— Второй — просто колоссальный вопрос: «Ну и что?» Какая разница? Если можно производить мясо из растений и напрямую из клеток, то как можно возражать против пропаганды любви к мясу?
— Не появится ли какой-нибудь черный рынок настоящего мяса из животных?
— Он займет крошечную долю от того, что есть сейчас, и у животных будет такая жизнь, какую не жалко прожить. Если 100% животных, выращиваемых на убой, станут хорошо жить до смерти — а ровно так в этом сценарии и произойдет, — то их число будет меньше одного процента от количества скота, находящегося сейчас на бойнях, и обращаться со всеми ними станут хорошо.
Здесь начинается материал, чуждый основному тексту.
(* ===== verification/RequestRouter.v ===== *)
(** * The request router: deduplication of client requests

    Models [src/crates/core/src/node/request_router.rs].  Identical client requests
    share one network operation: the router keeps a map from resources to the
    transaction that fetches them, its inverse, and the clients that wait.

    Keys, contracts and update data belong to [freenet-stdlib]: they are type
    parameters.  A new transaction id comes from a generator in another module: it
    is an argument of the call that draws it.

    The first part gives each call as a whole; the second runs the calls step by
    step under an arbitrary schedule.  In the second, a [DashMap] entry guards its
    key until it is dropped: a vacant entry is consumed by its [insert], so that its
    guard ends there, an occupied one lives to the end of the arm. *)

From S2P Require Import Prelude.

Module RequestRouter.

Section requests.
Context {InstanceId ContractKey Container Related State UpdateData : Type}.

Inductive RequestResource :=
| GetResource (key : InstanceId) (return_contract_code subscribe : bool)
| PutResource (key : ContractKey) (contract : Container) (related : Related) (state : State) (subscribe : bool)
| SubscribeResource (key : InstanceId)
| UpdateResource (key : ContractKey) (data : UpdateData) (related : Related).

Context {ClientId RequestId : Type}.

Inductive DeduplicatedRequest :=
| Get (key : InstanceId) (return_contract_code subscribe blocking_subscribe : bool)
    (client_id : ClientId) (request_id : RequestId)
| Put (key : ContractKey) (contract : Container) (related : Related) (state : State)
    (subscribe blocking_subscribe : bool) (client_id : ClientId) (request_id : RequestId)
| Subscribe (key : InstanceId) (client_id : ClientId) (request_id : RequestId)
| Update (key : ContractKey) (data : UpdateData) (related : Related)
    (client_id : ClientId) (request_id : RequestId).

Definition resource (r : DeduplicatedRequest) : RequestResource :=
  match r with
  | Get key code sub _ _ _ => GetResource key code sub
  | Put key contract related state sub _ _ _ => PutResource key contract related state sub
  | Subscribe key _ _ => SubscribeResource key
  | Update key data related _ _ => UpdateResource key data related
  end.

Definition client_info (r : DeduplicatedRequest) : ClientId * RequestId :=
  match r with
  | Get _ _ _ _ c q | Put _ _ _ _ _ _ c q | Subscribe _ c q | Update _ _ _ c q => (c, q)
  end.

End requests.

Arguments RequestResource : clear implicits.
Arguments DeduplicatedRequest : clear implicits.

Section resources.
Context {InstanceId ContractKey Container Related State UpdateData : Type}.

Abbreviation Res := (RequestResource InstanceId ContractKey Container Related State UpdateData).
Abbreviation Rep := (InstanceId * bool * bool + ContractKey * Container * Related * State * bool
                     + (InstanceId + ContractKey * UpdateData * Related))%type.

Definition to_rep (r : Res) : Rep :=
  match r with
  | GetResource k c s => inl (inl (k, c, s))
  | PutResource k c rel st s => inl (inr (k, c, rel, st, s))
  | SubscribeResource k => inr (inl k)
  | UpdateResource k d rel => inr (inr (k, d, rel))
  end.

Definition of_rep (x : Rep) : Res :=
  match x with
  | inl (inl (k, c, s)) => GetResource k c s
  | inl (inr (k, c, rel, st, s)) => PutResource k c rel st s
  | inr (inl k) => SubscribeResource k
  | inr (inr (k, d, rel)) => UpdateResource k d rel
  end.

Lemma of_to_rep r : of_rep (to_rep r) = r.
Proof. by destruct r. Qed.

Context `{Countable InstanceId, Countable ContractKey, Countable Container, Countable Related,
          Countable State, Countable UpdateData}.

#[export] Instance resource_eq_dec : EqDecision Res.
Proof. solve_decision. Defined.

#[export] Instance resource_countable : Countable Res := inj_countable' to_rep of_rep of_to_rep.

End resources.

Section router.
(** Resources, transactions, and the clients with their request ids. *)
Context {R Tx W : Type} `{eqR : EqDecision R, cntR : !Countable R, eqT : EqDecision Tx, cntT : !Countable Tx}.

Record RequestRoutingState := mkState {
  resource_to_transaction : gmap R Tx;
  transaction_to_resource : gmap Tx R;
  transaction_waiters : gmap Tx (list W);
}.

Definition new : RequestRoutingState := mkState ∅ ∅ ∅.

(** The three insertions that start an operation. *)
Definition start_operation (r : R) (client : W) (new_tx : Tx) (st : RequestRoutingState) : RequestRoutingState :=
  mkState (<[r := new_tx]> (resource_to_transaction st)) (<[new_tx := r]> (transaction_to_resource st))
    (<[new_tx := [client]]> (transaction_waiters st)).

Definition add_waiter (tx : Tx) (client : W) (st : RequestRoutingState) : RequestRoutingState :=
  mkState (resource_to_transaction st) (transaction_to_resource st)
    (<[tx := default [] (transaction_waiters st !! tx) ++ [client]]> (transaction_waiters st)).

(** The transaction to wait for, and whether the caller must start it. *)
Definition route_request (r : R) (client : W) (new_tx : Tx) (st : RequestRoutingState)
    : RequestRoutingState * (Tx * bool) :=
  match resource_to_transaction st !! r with
  | Some existing_tx =>
      if bool_decide (is_Some (transaction_to_resource st !! existing_tx))
      then (add_waiter existing_tx client st, (existing_tx, false))
      else (start_operation r client new_tx st, (new_tx, true))
  | None => (start_operation r client new_tx st, (new_tx, true))
  end.

Definition complete_operation (tx : Tx) (st : RequestRoutingState) : RequestRoutingState :=
  let st := match transaction_to_resource st !! tx with
            | Some r => mkState (delete r (resource_to_transaction st)) (delete tx (transaction_to_resource st))
                          (transaction_waiters st)
            | None => st
            end in
  mkState (resource_to_transaction st) (transaction_to_resource st) (delete tx (transaction_waiters st)).

(** ** Interleaved calls *)

Inductive call :=
| Route (r : R) (client : W) (new_tx : Tx)
| Complete (tx : Tx).

(** Where a call stands.  [Occupied tx] and [Vacant] hold the entry of the
    resource, as do [Join], [Replace], [Reverse true] and [Waiters true]. *)
Inductive pc :=
| Start
| Occupied (tx : Tx)
| Vacant
| Join (tx : Tx)
| Replace
| Reverse (held : bool)
| Waiters (held : bool)
| Forward (r : R)
| DropWaiters
| Done (result : option (Tx * bool)).

Record world := mkWorld {
  state : RequestRoutingState;
  guards : gset R;
  threads : list (call * pc);
}.

Definition set_r2t (m : gmap R Tx) (st : RequestRoutingState) : RequestRoutingState :=
  mkState m (transaction_to_resource st) (transaction_waiters st).
Definition set_t2r (m : gmap Tx R) (st : RequestRoutingState) : RequestRoutingState :=
  mkState (resource_to_transaction st) m (transaction_waiters st).
Definition set_waiters (m : gmap Tx (list W)) (st : RequestRoutingState) : RequestRoutingState :=
  mkState (resource_to_transaction st) (transaction_to_resource st) m.

Definition call_step (c : call) (p : pc) (st : RequestRoutingState) (g : gset R) : pc * RequestRoutingState * gset R :=
  match c, p with
  | Route r client new_tx, Start =>
      if decide (r ∈ g) then (p, st, g)
      else match resource_to_transaction st !! r with
           | Some tx => (Occupied tx, st, {[r]} ∪ g)
           | None => (Vacant, st, {[r]} ∪ g)
           end
  | Route r client new_tx, Vacant =>
      (Reverse false, set_r2t (<[r := new_tx]> (resource_to_transaction st)) st, g ∖ {[r]})
  | Route r client new_tx, Occupied tx =>
      (if bool_decide (is_Some (transaction_to_resource st !! tx)) then Join tx else Replace, st, g)
  | Route r client new_tx, Join tx =>
      (Done (Some (tx, false)), add_waiter tx client st, g ∖ {[r]})
  | Route r client new_tx, Replace =>
      (Reverse true, set_r2t (<[r := new_tx]> (resource_to_transaction st)) st, g)
  | Route r client new_tx, Reverse held =>
      (Waiters held, set_t2r (<[new_tx := r]> (transaction_to_resource st)) st, g)
  | Route r client new_tx, Waiters held =>
      (Done (Some (new_tx, true)), set_waiters (<[new_tx := [client]]> (transaction_waiters st)) st,
       if held then g ∖ {[r]} else g)
  | Complete tx, Start =>
      match transaction_to_resource st !! tx with
      | Some r => (Forward r, set_t2r (delete tx (transaction_to_resource st)) st, g)
      | None => (DropWaiters, st, g)
      end
  | Complete tx, Forward r =>
      if decide (r ∈ g) then (p, st, g)
      else (DropWaiters, set_r2t (delete r (resource_to_transaction st)) st, g)
  | Complete tx, DropWaiters => (Done None, set_waiters (delete tx (transaction_waiters st)) st, g)
  | _, _ => (p, st, g)
  end.

Definition step (w : world) (i : nat) : world :=
  match threads w !! i with
  | Some (c, p) =>
      let '(p', st', g') := call_step c p (state w) (guards w) in
      mkWorld st' g' (<[i := (c, p')]> (threads w))
  | None => w
  end.

Definition run (w : world) (schedule : list nat) : world := foldl step w schedule.

Definition spawn (st : RequestRoutingState) (cs : list call) : world :=
  mkWorld st ∅ (map (fun c => (c, Start)) cs).

(** One call at a time. *)
Definition apply_call (st : RequestRoutingState) (c : call) : RequestRoutingState * option (Tx * bool) :=
  match c with
  | Route r client new_tx => let '(st, x) := route_request r client new_tx st in (st, Some x)
  | Complete tx => (complete_operation tx st, None)
  end.

(** The state after a sequence of calls, and their answers. *)
Fixpoint apply_calls (st : RequestRoutingState) (cs : list call) : RequestRoutingState * list (option (Tx * bool)) :=
  match cs with
  | [] => (st, [])
  | c :: cs => let '(st, x) := apply_call st c in let '(st, xs) := apply_calls st cs in (st, x :: xs)
  end.

(** ** The contract of the router *)

(** For each resource with an operation in progress, its transaction and the
    clients waiting for it. *)
Abbreviation spec := (gmap R (Tx * list W)).

Definition spec_call (s : spec) (c : call) : spec * option (Tx * bool) :=
  match c with
  | Route r client new_tx =>
      match s !! r with
      | Some (tx, ws) => (<[r := (tx, ws ++ [client])]> s, Some (tx, false))
      | None => (<[r := (new_tx, [client])]> s, Some (new_tx, true))
      end
  | Complete tx => (filter (fun x => x.2.1 <> tx) s, None)
  end.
Не успеваю я спросить, откуда он это может знать, как он уже переходит к следующему пункту, самому важному и похожему на настоящую причину всех его трудов.
— И наконец третий — это наверняка пройдет. Мир, в котором растительное и чистое мясо займет 98–99% рынка, — это мир, где подавляющее большинство не участвует в эксплуатации животных на ежедневной основе. Важная причина, почему права животных не приживаются, в том, что тогда 98–99% людей участвовали бы в уголовно наказуемой жестокости
Так вот как наконец победит революция за права животных: не ужасающими съемками подопытных животных скрытой камерой в лабораториях, не поджогами магазинов, где продают меховые шубы. Нам, мясоедам, дадут что-то взамен мяса, что заставит нас переосмыслить свое мнимое право жить за счет животных. Перейти на позицию Брюса — значит признать, что движение за права животных проиграло и что к изменениям, в которых нас не убедили аргументы веганов, приведут технологии.
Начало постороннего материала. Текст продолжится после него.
(** The bytes a thread may still add to the counter. *)
Definition weight (x : call * pc) : Z :=
  match x with
  | (RecordWrite _ n, Start) => n
  | (_, Add d) => d
  | (Seed rows _ _, (Start | Merge)) => sumZ snd rows
  | _ => 0
  end.

Definition call_ok (c : call) : Prop :=
  match c with
  | RecordWrite _ n => 0 <= n
  | Seed rows _ _ => Forall (fun row => 0 <= row.2) rows
  | _ => True
  end.

Definition thread_ok (x : call * pc) : Prop :=
  call_ok x.1 /\ match x.2 with
                 | Add d | Sub d | Cas d _ => 0 <= d
                 | Merge => exists rows wasm cache, x.1 = Seed rows wasm cache
                 | _ => True
                 end.

Record inv (T : Z) (w : world) : Prop := {
  inv_sizes : map_Forall (fun _ v => 0 <= v) (state_sizes (tracker w));
  inv_threads : Forall thread_ok (threads w);
  inv_lock : sumZ holds (threads w) = if locked w then 1 else 0;
  inv_merge : 0 < sumZ merging (threads w) -> seeded (tracker w) = true;
  inv_before : seeded (tracker w) = false \/ 0 < sumZ merging (threads w) ->
    sumZ busy (threads w) = 0 /\ state_bytes (tracker w) = 0 /\
    map_sum id (state_sizes (tracker w)) + sumZ weight (threads w) <= T;
  inv_after : seeded (tracker w) = true -> sumZ merging (threads w) = 0 ->
    map_sum id (state_sizes (tracker w)) <= state_bytes (tracker w) + sumZ pend (threads w) /\
    0 <= state_bytes (tracker w) /\ state_bytes (tracker w) + sumZ weight (threads w) <= T;
}.

Lemma size_of_nonneg k t : map_Forall (fun _ v => 0 <= v) (state_sizes t) -> 0 <= size_of k t.
Proof. intros H. unfold size_of. destruct (state_sizes t !! k) eqn:E; simpl; [|lia]. by apply H in E. Qed.

Lemma sum_insert (m : gmap K Z) k n : map_sum id (<[k := n]> m) = map_sum id m - default 0 (m !! k) + n.
Proof.
  destruct (m !! k) as [v|] eqn:E; simpl.
  - by rewrite (map_sum_replace id m k v n E).
  - rewrite map_sum_insert by done. unfold id. lia.
Qed.

Lemma sum_delete (m : gmap K Z) k : map_sum id (delete k m) = map_sum id m - default 0 (m !! k).
Proof.
  destruct (m !! k) as [v|] eqn:E; simpl.
  - rewrite (map_sum_delete id m k v E). unfold id. lia.
  - rewrite delete_id by done. lia.
Qed.

Lemma merge_rows_spec rows m :
  Forall (fun row => 0 <= row.2) rows -> map_Forall (fun _ v => 0 <= v) m ->
  map_Forall (fun _ v => 0 <= v) (merge_rows rows m) /\ map_sum id (merge_rows rows m) <= map_sum id m + sumZ snd rows.
Proof.
  intros Hr. revert m. induction Hr as [|[k v] rows Hv _ IH]; intros m Hm; simpl; [split; [done|lia]|]. simpl in Hv.
  unfold merge_rows in *. simpl. destruct (m !! k) as [v'|] eqn:E.
  - destruct (IH m Hm). split; [done|lia].
  - destruct (IH (<[k := v]> m)) as [? Hle]; [by apply map_Forall_insert_2|]. split; [done|].
    rewrite sum_insert, E in Hle. simpl in Hle. lia.
Qed.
У Брюса был плотный график: дальше он встречался с KFC, чтобы обсудить будущее без курятины. Я извинилась, что отняла у него так много времени.
— На самом деле в мире нет тем, о которых я бы говорил с бо́льшим удовольствием, — сказал он.
— Я заметила, — ответила я.
Когда я договорилась с ним о встрече тем дождливым днем в Лондоне, я не ожидала, что под конец сама настолько увлекусь чистым мясом. Но уверенность Брюса заразительна. Мне не пришлось аккуратно формулировать вопросы, не получилось придраться, не удалось зацепиться за проблему, для которой у чистого мяса уже не нашлось бы решения. В его обществе это казалось вопросом «когда», а не «если». Под конец я почувствовала, будто только что провела два часа с настоящим творцом истории.
Через две недели, выехав из отеля в Му-свенциме, я отправляюсь на север по трассе 5, в Сан-Франциско, и все еще чувствую оптимизм Брюса. В зеркале заднего вида мелькает и пропадает загон ранчо Харриса, а через десять минут развеивается и вонь.
Веганы-мясоеды
В Мишен-Дистрикте Сан-Франциско на ветру хлопают навесы. Палаточные городки растут вдоль рабицы, как мох, мрачные и незаметные. На Фолсом-стрит спит бездомный, распластавшись ничком на тротуаре. В нескольких шагах от его носа — золотая дверь, так гладко отполированная, что переливается под полуденным солнцем. В центре двери красуется тонкая стеклянная табличка со словом JUST. Это штаб-квартира продовольственного стартапа стоимостью 1,1 миллиарда долларов [72]
, который только что объявил, что со дня на день станет первой компанией, торгующей чистым мясом. Слово JUST здесь значит «руководствующийся разумом, справедливостью и честностью», согласно подзаголовку на этикетках. Нет ничего разумного, справедливого или честного в том, как миллиарды из венчурных капиталов вливаются в город рядом с таким красноречивым отчаянием, но те, кто здесь работают, как будто ничего не замечают.Меня впускают по звонку в золотую дверь, ведут по серой лестнице в обширный опенспейс с бетонным полом.